2. Install the required Python libraries using pip:

pip install PyMuPDF Pillow python-docx tkinterdnd2 pywin32

Note: pywin32 is required only if you want the program to inject/run VBA macros in Word (Windows only). If you only need image output or python-docx insertion, Word and pywin32 are optional.

Usage

  1. Navigate to the directory where you downloaded/cloned FenScribe.
  2. Run gui.pyw for the graphical interface (CLI version currently unavailable). Double-click the file or run python gui.pyw in your terminal.
  3. After processing, the output Word document (output_*.docx) will be saved in the __Output/ directory.

Typical Workflow

  1. Select a PDF file, single image, or a folder containing images.
  2. Tune parameters in Step 2 (threshold, DPI, min_height, blank_height).
  3. Choose a .docx template in Step 3 if Word output is desired.
  4. Start processing. Images/segments are saved under _temp/<input>_segments. If Word insertion is enabled, the final document is written to __Output/output_<basename>.docx.

Configuration Parameters

These parameters can be adjusted within the GUI or potentially in a future configuration file:

Parameter Description
threshold Brightness threshold for blank line detection (0-255). Converts RGB to grayscale average; rows ≥ threshold are considered blank. Higher values detect lighter grays as blank.
dpi Image resolution (Dots Per Inch) used when converting PDF pages to images for analysis. Higher DPI increases precision but also processing time and memory usage.
min_height Content validity filter (in pixels). Only preserves content blocks with height ≥ this value. Helps filter out small noise or artifacts.
blank_height Paragraph separation baseline (in pixels). Content is split into separate paragraphs when consecutive blank lines reach this height. Defines the minimum vertical gap considered a paragraph break.

Macros & Word Automation

The app can optionally inject and run a VBA macro from the _Macros folder after producing the .docx file. That requires Microsoft Word and pywin32 (Windows only).

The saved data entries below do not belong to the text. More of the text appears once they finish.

(** X10.  Where the yields of a run come from: every opportunity yielded
    is on the symbol of one of the groups given to the run, buys on the
    source of a member of that group and sells on the source of a member
    of that group, both registered, and carries a validation record.  So
    a run never reports a pair or a source outside the groups it was
    given. *)
Theorem yields_come_from_groups (sharedPairs : list SharedPairInfo.t)
    (w : World) (o : Opportunity.t) :
  In (EvYield o) (fst (stream sharedPairs w)) ->
  exists sharedPair buyer seller,
    In sharedPair sharedPairs /\
    Opportunity.pair o = SharedPairInfo.symbol sharedPair /\
    In buyer (SharedPairInfo.exchanges sharedPair) /\
    Member.name buyer = Opportunity.exchange (Opportunity.buyAt o) /\
    In seller (SharedPairInfo.exchanges sharedPair) /\
    Member.name seller = Opportunity.exchange (Opportunity.sellAt o) /\
    JsMap.get exchangeRepositories (Member.name buyer) <> None /\
    JsMap.get exchangeRepositories (Member.name seller) <> None /\
    exists v, Opportunity.validation o = Some v.
Proof.
  intro H. unfold ArbitrageService.streamOpportunities in H.
  destruct (ArbitrageService.streamFrom exchangeRepositories config
              (List.length sharedPairs) 0 sharedPairs w)
    as [events w'] eqn:Hs.
  simpl in H. apply in_app_or in H. destruct H as [H|[H|[]]]; [|discriminate].
  destruct (@PipelineFacts.streamFrom_yield _ exchangeRepositories config
              sharedPairs (List.length sharedPairs) 0 w o)
    as (g & t' & i' & w0 & Hg & Hy).
  { now rewrite Hs. }
  apply PipelineFacts.turn_yield in Hy.
  destruct Hy as (ep & w1 & c & s1 & s2 & s3 & s4 & He & Hc & ->).
  destruct (EnricherFacts.enrich_some _ _ _ He) as (_ & _ & Hsym & _).
  destruct (SpreadFacts.find_sound _ _ _ Hc) as (_ & _ & _ & _ & Hpair & _).
  destruct (ValidatorFacts.validated_record c s1 s2 s3 s4) as (v & Hv & _).
  apply SpreadFacts.in_find in Hc.
  destruct Hc as (i & j & [bx bt] & [sx st] & _ & Hi & Hj & _ & _ & _ & Hceq).
  apply nth_error_In in Hi. apply nth_error_In in Hj.
  destruct (@EnrichedFacts.enrich_entries _ _ _ _ _ _ _ _ He Hi)
    as (buyer & Hbin & Hbname & _).
  destruct (@EnrichedFacts.enrich_entries _ _ _ _ _ _ _ _ He Hj)
    as (seller & Hsin & Hsname & _).
  exists g, buyer, seller.
  split; [exact Hg|].
  split; [simpl; now rewrite Hpair|].
  split; [exact Hbin|].
  split; [rewrite Hceq; exact Hbname|].
  split; [exact Hsin|].
  split; [rewrite Hceq; exact Hsname|].
  split; [exact (@EnrichedFacts.enrich_members_registered
                   _ _ _ _ _ _ _ He Hbin)|].
  split; [exact (@EnrichedFacts.enrich_members_registered
                   _ _ _ _ _ _ _ He Hsin)|].
  now exists v.
Qed.
(** What the target OS decides ([mod target]). *)
Module Target.
Definition prelogin_param_location (os : ClientOs) : PreloginParamLocation :=
  match os with Linux | Mac | Ios => Body | Windows => Query end.
Definition saml_password (os : ClientOs) : string :=
  match os with Linux => "SAMLPASS" | Mac | Windows | Ios => "" end.
Definition external_browser_os_value (os : ClientOs) : string :=
  match os with Linux => "4" | Mac => "3" | Windows => "2" | Ios => "0" end.
Definition supports_macos_plist_csc (os : ClientOs) : bool :=
  match os with Mac => true | _ => false end.
Definition supports_linux_process_csc (os : ClientOs) : bool :=
  match os with Linux => true | _ => false end.
Definition supports_windows_registry_csc (os : ClientOs) : bool :=
  match os with Windows => true | _ => false end.
Definition kerberos_support_in_query (os : ClientOs) : bool :=
  match os with Linux | Ios => false | Mac | Windows => true end.
Definition os_vendor (os : ClientOs) : string :=
  match os with Linux => "Linux" | Mac | Ios => "Apple" | Windows => "Microsoft" end.
Definition webview_user_agent_default (os : ClientOs) : string :=
  match os with
  | Linux => "Mozilla/5.0 (X11; Linux x86_64) AppleWebKit/602.1 (KHTML, like Gecko) PanGPUI Version/10.0 Safari/602.1"
  | Mac | Ios => "Mozilla/5.0 (Macintosh; Intel Mac OS X 10_15_7) AppleWebKit/605.1.15 (KHTML, like Gecko)"
  | Windows => "Mozilla/5.0 (Windows NT 10.0; Win64; x64) AppleWebKit/537.36 (KHTML, like Gecko) Chrome/144.0.0.0 Safari/537.36 Edg/144.0.0.0"
  end.
Definition webview_user_agent_transform (os : ClientOs) : WebviewUserAgentTransform :=
  match os with Linux => LinuxPanGpuiVersion | Mac | Windows | Ios => NoTransform end.
End Target.

(** Defaults of an OS that is not the one running (defaults.rs). *)
Definition default_os_version (os : ClientOs) : string :=
  match os with
  | Linux => "Linux Ubuntu 24.04.3 LTS"
  | Mac => "Apple Mac OS X 13.4.0"
  | Windows => "Microsoft Windows 11 Pro , 64-bit"
  | Ios => "Apple iOS"
  end.
Definition default_software_version (os : ClientOs) : string :=
  match os with Mac => "13.4.0" | Windows => "10.0.22631.0" | Linux | Ios => "" end.

(** * Serial numbers (serial_number.rs)

    Lowering a character outside ASCII never makes a hexadecimal digit, so the ASCII
    functions decide the same texts. *)
Definition reverse_hex_bytes (value : string) : string :=
  String.concat "" (to_ascii_lowercase <$> rev (chunks2 value)).
(** The indices are within the 32 ASCII bytes that were checked. *)
Definition vmware_from_compact_hex (compact : string) : option string :=
  let compact := to_ascii_lowercase (trim compact) in
  if negb (slen compact =? 32) || negb (all_bytes is_ascii_hexdigit compact) then None
  else let pairs := chunks2 compact in
    Some ("VMware-" +:+ String.concat " " (take 8 pairs) +:+ "-" +:+
          String.concat " " (drop 8 pairs)).
Definition vmware_from_uuid (uuid : string) : option string :=
  match split "-" uuid with
  | [p0; p1; p2; p3; p4] =>
      if negb (slen p0 =? 8) || negb (slen p1 =? 4) || negb (slen p2 =? 4) ||
         negb (slen p3 =? 4) || negb (slen p4 =? 12) ||
         negb (forallb (all_bytes is_ascii_hexdigit) [p0; p1; p2; p3; p4])
      then None
      else vmware_from_compact_hex
        (reverse_hex_bytes p0 +:+ reverse_hex_bytes p1 +:+ reverse_hex_bytes p2 +:+
         to_ascii_lowercase p3 +:+ to_ascii_lowercase p4)
  | _ => None
  end.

Enable VBA access in Word: File → Options → Trust Center → Trust Center Settings → Macro Settings → Trust access to the VBA project object model.

Note: the program now attempts to auto-fit images to the document/column width using python-docx. The macro remains available as an optional post-processing step.

Troubleshooting

License

This project is licensed under the MIT License.

Development Notes

This third-generation version of FenScribe features:

  • A Graphical User Interface (GUI) implementation for more user-friendly operation.
  • Partial utilization of AI-assisted development tools during its creation.
  • Continuous optimization and refinement through multiple development iterations.
  • Focus on converting PDF content to Word format (.docx) for easier editing and manipulation post-processing.